Regarding the senior population in Lehi, Corinne Mayberry, the program director at the Lehi Senior Center, said, “They are struggling. The seniors (like everyone) have had to adapt to new things if they want to stay social and stay connected. Online platforms like Zoom and video chats have been nice, but only if they can learn how to use them. Not everyone in that generation is tech-savvy. It has been a challenge for most. Many have succeeded and are doing their best while others just get frustrated and give up.”

What can we do? How can we show them how much we care?

Our suggestion is to remember them. Just visit your elderly friends or even older acquaintances. Please take a few moments to call, drop by their home, text, or even write a letter or note. Another idea? Share your copy of the Lehi Free Press with them. They might be pleased to read about the events, people and news in their city.

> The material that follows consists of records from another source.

(** ** Operations

    The sections that hold the semaphore heap_sem. *)

Definition plug_forward (mem : Z) : M heap unit :=
  heap_end ← gets hp_end;
  nmem ← mem_next mem;
  nused ← mem_used nmem;
  if bool_decide (mem <> nmem) && bool_decide (nused = 0) && bool_decide (nmem <> heap_end) then
    modify (fun h => if bool_decide (hp_lfree h = nmem) then set_hp_lfree mem h else h) ;;
    nnext ← mem_next nmem;
    set_mem_next mem nnext ;;
    set_mem_prev nnext mem
  else mret tt.
Definition plug_backward (mem : Z) : M heap unit :=
  pmem ← mem_prev mem;
  pused ← mem_used pmem;
  if bool_decide (pmem <> mem) && bool_decide (pused = 0) then
    modify (fun h => if bool_decide (hp_lfree h = mem) then set_hp_lfree pmem h else h) ;;
    next ← mem_next mem;
    set_mem_next pmem next ;;
    set_mem_prev next pmem
  else mret tt.
Definition plug_holes (mem : Z) : M heap unit := plug_forward mem ;; plug_backward mem.

(** [memory] is what the area contains.  [false] when the area is too small and the heap
    stays uninitialised. *)
Definition heap_init (begin_addr end_addr : Z) (memory : gmap Z Z) : M heap bool :=
  let begin_align := RT_ALIGN begin_addr in
  let end_align := RT_ALIGN_DOWN end_addr in
  if bool_decide (end_align > 2 * SIZEOF_STRUCT_MEM) && bool_decide (end_align - 2 * SIZEOF_STRUCT_MEM >= begin_align) then
    let size := end_align - begin_align - 2 * SIZEOF_STRUCT_MEM in
    let heap_end := size + SIZEOF_STRUCT_MEM in
    modify (fun h => Heap begin_align heap_end (hp_lfree h) size (hp_used_mem h) (hp_max_mem h) memory) ;;
    set_mem_magic 0 HEAP_MAGIC ;;
    set_mem_next 0 (size + SIZEOF_STRUCT_MEM) ;;
    set_mem_prev 0 0 ;;
    set_mem_used 0 0 ;;
    set_mem_magic heap_end HEAP_MAGIC ;;
    set_mem_used heap_end 1 ;;
    set_mem_next heap_end (size + SIZEOF_STRUCT_MEM) ;;
    set_mem_prev heap_end (size + SIZEOF_STRUCT_MEM) ;;
    modify (set_hp_lfree 0) ;;
    mret true
  else mret false.

Definition account (used : Z) : M heap unit := fun h =>
  let used_mem := u32 (hp_used_mem h + used) in
  let h := set_hp_used_mem used_mem h in
  Some (tt, if bool_decide (hp_max_mem h < used_mem) then set_hp_max_mem used_mem h else h).

(** Taking the free block at [ptr] for [size] bytes, splitting it if the rest can hold
    a block of its own. *)
Definition malloc_take (ptr size : Z) : M heap unit :=
  next ← mem_next ptr;
  (if bool_decide (u32 (next - (ptr + SIZEOF_STRUCT_MEM)) >= size + SIZEOF_STRUCT_MEM + MIN_SIZE_ALIGNED) then
     let ptr2 := ptr + SIZEOF_STRUCT_MEM + size in
     set_mem_magic ptr2 HEAP_MAGIC ;;
     set_mem_used ptr2 0 ;;
     set_mem_next ptr2 next ;;
     set_mem_prev ptr2 ptr ;;
     set_mem_next ptr ptr2 ;;
     set_mem_used ptr 1 ;;
     mem_size_aligned ← gets hp_mem_size_aligned;
     (if bool_decide (next <> mem_size_aligned + SIZEOF_STRUCT_MEM) then set_mem_prev next ptr2 else mret tt) ;;
     account (size + SIZEOF_STRUCT_MEM)
   else
     set_mem_used ptr 1 ;;
     account (next - ptr)) ;;
  set_mem_magic ptr HEAP_MAGIC.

“I am concerned about them,” said Mayberry. “We are concerned about the mental and emotional impact of isolation on the youth, but we should also be concerned for the seniors. Getting old is hard, lonely, and frustrating already. Adding restrictions is making it harder. Seniors are in the “high-risk” group, and I want to protect them, but I am concerned for their welfare — emotionally, mentally, and physically. They need interaction.”

According to the National Institute on Aging, “Research has linked social isolation and loneliness to higher risks for a variety of physical and mental conditions: high blood pressure, heart disease, obesity, a weakened immune system, anxiety, depression, cognitive decline, Alzheimer’s disease, and even death.”

My mother, Betty Fowler, was notorious for being friendly and reaching out to others. She was a great example that way. Can’t we all be a little more like Betty? The good news is that making a difference in our senior friends’ lives is not hard, and it doesn’t take skill. We can all pick up the phone (we’ve all become good at that). We can reach outside our home, smile, and share a moment or two with our senior friends, even from six feet away.